HOFMANOVÁ Zuzana KREUTZER S HELLENTHAL G SELL C DIEKMANN Y DIEZ-DEL-MOLINO D VAN Dorp L LOPEZ S KOUSATHANAS A LINK V KIRSANOW K CASSIDY LM MARTINIANO R STROBEL M SCHEU A KOTSAKIS K HALSTEAD P TRIANTAPHYLLOU S KYPARISSI-APOSTOLIKA N UREM-KOTSOU D ZIOTA C ADAKTYLOU F GOPALAN S BOBO DM WINKELBACH L BLOCHER J UNTERLANDER M LEUENBERGER C CILINGIROGLU C HOREJS B GERRITSEN F SHENNAN SJ BRADLEY DG CURRAT M VEERAMAH KR WEGMANN D THOMAS MG PAPAGEORGOPOULOU C BURGER J

Year of publication 2016
Type Article in Periodical
Magazine / Source Proceedings of the National Academy of Sciences of the United States of America
Citation
Doi http://dx.doi.org/10.1073/pnas.1523951113
Keywords paleogenomics; Neolithic; Mesolithic; Greece; Anatolia
Description Farming and sedentism first appeared in southwestern Asia during the early Holocene and later spread to neighboring regions, including Europe, along multiple dispersal routes.
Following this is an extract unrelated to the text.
(* ===== verification/GeTables.v ===== *)
(** The tables of curve25519/ed25519: base.h, with [base[i][j] = (j+1)*256^i*B], and
    base2.h, with the odd multiples of [B] from 1 to 15. *)

From S2P Require Import Prelude Buffers Crypto Limbs Donna Fe Ge.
Conspicuous uncertainties remain about the relative roles of migration, cultural diffusion, and admixture with local foragers in the early Neolithization of Europe. Here we present paleogenomic data for five Neolithic individuals from northern Greece and northwestern Turkey spanning the time and region of the earliest spread of farming into Europe. We use a novel approach to recalibrate raw reads and call genotypes from ancient DNA and observe striking genetic similarity both among Aegean early farmers and with those from across Europe. Our study demonstrates a direct genetic link between Mediterranean and Central European early farmers and those of Greece and Anatolia, extending the European Neolithic migratory chain all the way back to southwestern Asia.